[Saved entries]
(** A task in [SUCCESS] reads as ["Completed"], with its result. *)
Lemma status_success b task_id v :
  b !! task_id = Some {| status := SUCCESS; result := ret v |} ->
  Routes.get_task_status b task_id
    = ret {| Schemas.st_task_id := task_id; Schemas.st_status := "Completed";
             Schemas.st_result := v |}.
Proof.
  intros H. unfold Routes.get_task_status, ready, get_task_meta. by rewrite H.
Qed.

(** A task in a state that propagates makes the read raise. *)
Lemma status_propagates b task_id :
  PROPAGATE_STATES (state_of b task_id) = true ->
  exists e, Routes.get_task_status b task_id = raise e.
Proof.
  intros H. unfold Routes.get_task_status, ready, get_of_meta.
  fold (state_of b task_id). unfold state_of in *.
  destruct (status (get_task_meta b task_id)); try discriminate H; simpl.
  all: destruct (result (get_task_meta b task_id)); simpl; eauto.
Qed.

End Status.

(** C1 does not hold.  After divide(10, 0) has been submitted and every
    retry has been used, in every run of the worker, the status read of the
    id the submission returned raises the ZeroDivisionError the task ended
    with; no response is returned. *)
Lemma status_read_of_failed_task_raises :
  settles BasicTasks.registry 6 (snd (divide_request some_queue 10 0)) (fun fin =>
    state_of (backend fin) (Schemas.task_id (fst (divide_request some_queue 10 0)))
      = FAILURE /\
    Routes.get_task_status (backend fin)
      (Schemas.task_id (fst (divide_request some_queue 10 0)))
      = raise (Exn ZeroDivisionError "Cannot divide by zero")) /\
  ~ failed_read_returns_data.
Proof.
  assert (Hrun : settles BasicTasks.registry 6 (snd (divide_request some_queue 10 0))
            (fun fin =>
               state_of (backend fin)
                 (Schemas.task_id (fst (divide_request some_queue 10 0))) = FAILURE /\
               Routes.get_task_status (backend fin)
                 (Schemas.task_id (fst (divide_request some_queue 10 0)))
               = raise (Exn ZeroDivisionError "Cannot divide by zero"))).
  { run; finish. }
  split; [exact Hrun|].
  intros Hclaim.
  destruct Hrun as (_ & (fin & Hr & Hq) & Hfin).
  destruct (Hfin fin Hr Hq) as [Hstate Hread].
  destruct (Hclaim _ _ Hstate) as [response Hresp].
  rewrite Hread in Hresp. discriminate Hresp.
Qed.

(** C1, amended.  For a task whose backend entry is in FAILURE with the
    exception it ended with, the status read returns no response: it raises
    that exception. *)
Theorem failed_status_read_raises_stored_exception
    (b : gmap string TaskMeta) (task_id : string) (e : pyexn) :
  b !! task_id = Some {| status := FAILURE; result := raise e |} ->
  Routes.get_task_status b task_id = raise e.
Proof.
  intros H. unfold Routes.get_task_status, ready, get_task_meta, get_of_meta.
  by rewrite H.
Qed.

(** The statement at a backend that holds one failed task. *)
Lemma failed_status_read_raises_stored_exception_witness :
  Routes.get_task_status
    {[ "task-0" := {| status := FAILURE;
                      result := raise (Exn ZeroDivisionError "Cannot divide by zero") |} ]}
    "task-0"
  = raise (Exn ZeroDivisionError "Cannot divide by zero").
Proof.
  apply failed_status_read_raises_stored_exception.
  reflexivity.
Defined.

(** C6 does not hold.  On an empty backend the read of an id that was never
    recorded answers ["Pending"], and so does, after add(1, 2) has been
    submitted and before any worker has taken it, the read of the id that
    the submission returned: the two responses have the same status and the
    same result. *)
Lemma unknown_task_reads_pending :
  Routes.get_task_status ∅ "never-submitted"
    = ret {| Schemas.st_task_id := "never-submitted"; Schemas.st_status := "Pending";
             Schemas.st_result := VNone |} /\
  (let submitted := Routes.add_numbers some_queue
                      {| Schemas.add_x := 1; Schemas.add_y := 2 |} init in
   Routes.get_task_status (backend (snd submitted)) (Schemas.task_id (fst submitted))
     = ret {| Schemas.st_task_id := Schemas.task_id (fst submitted);
              Schemas.st_status := "Pending"; Schemas.st_result := VNone |}) /\
  ~ unknown_differs_from_pending.
Proof.
  split; [reflexivity|]. split; [reflexivity|].
  intros Hclaim. apply (Hclaim ∅ "never-submitted"); reflexivity.
Qed.

(** C6, amended.  For a task id the backend does not hold, the status read
    returns the status ["Pending"] with no result, and this is the response
    it returns for the same id whenever the backend holds it in a state that
    is not ready (PENDING, RECEIVED, STARTED, RETRY, ...): there is no
    NotFound. *)
Theorem unknown_task_indistinguishable_from_pending
    (b : gmap string TaskMeta) (task_id : string) :
  b !! task_id = None ->
  Routes.get_task_status b task_id
    = ret {| Schemas.st_task_id := task_id; Schemas.st_status := "Pending";
             Schemas.st_result := VNone |} /\
  forall meta, READY_STATES (status meta) = false ->
    Routes.get_task_status (<[task_id := meta]> b) task_id
    = Routes.get_task_status b task_id.
Proof.
  intros Hnone.
  assert (Hunknown : Routes.get_task_status b task_id
            = ret {| Schemas.st_task_id := task_id; Schemas.st_status := "Pending";
                     Schemas.st_result := VNone |}).
  { apply status_not_ready. unfold state_of, get_task_meta. by rewrite Hnone. }
  split; [exact Hunknown|].
  intros meta Hmeta. rewrite Hunknown.
  apply status_not_ready. unfold state_of, get_task_meta.
  by rewrite lookup_insert_eq.
Qed.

HOW TO COMPLETE THIS TASK: In the records above, locate the lines holding the word "returned". Copy each of them.

RESULT OF THIS EXERCISE:
    id the submission returned raises the ZeroDivisionError the task ended
    with; no response is returned. *)
    the submission returned: the two responses have the same status and the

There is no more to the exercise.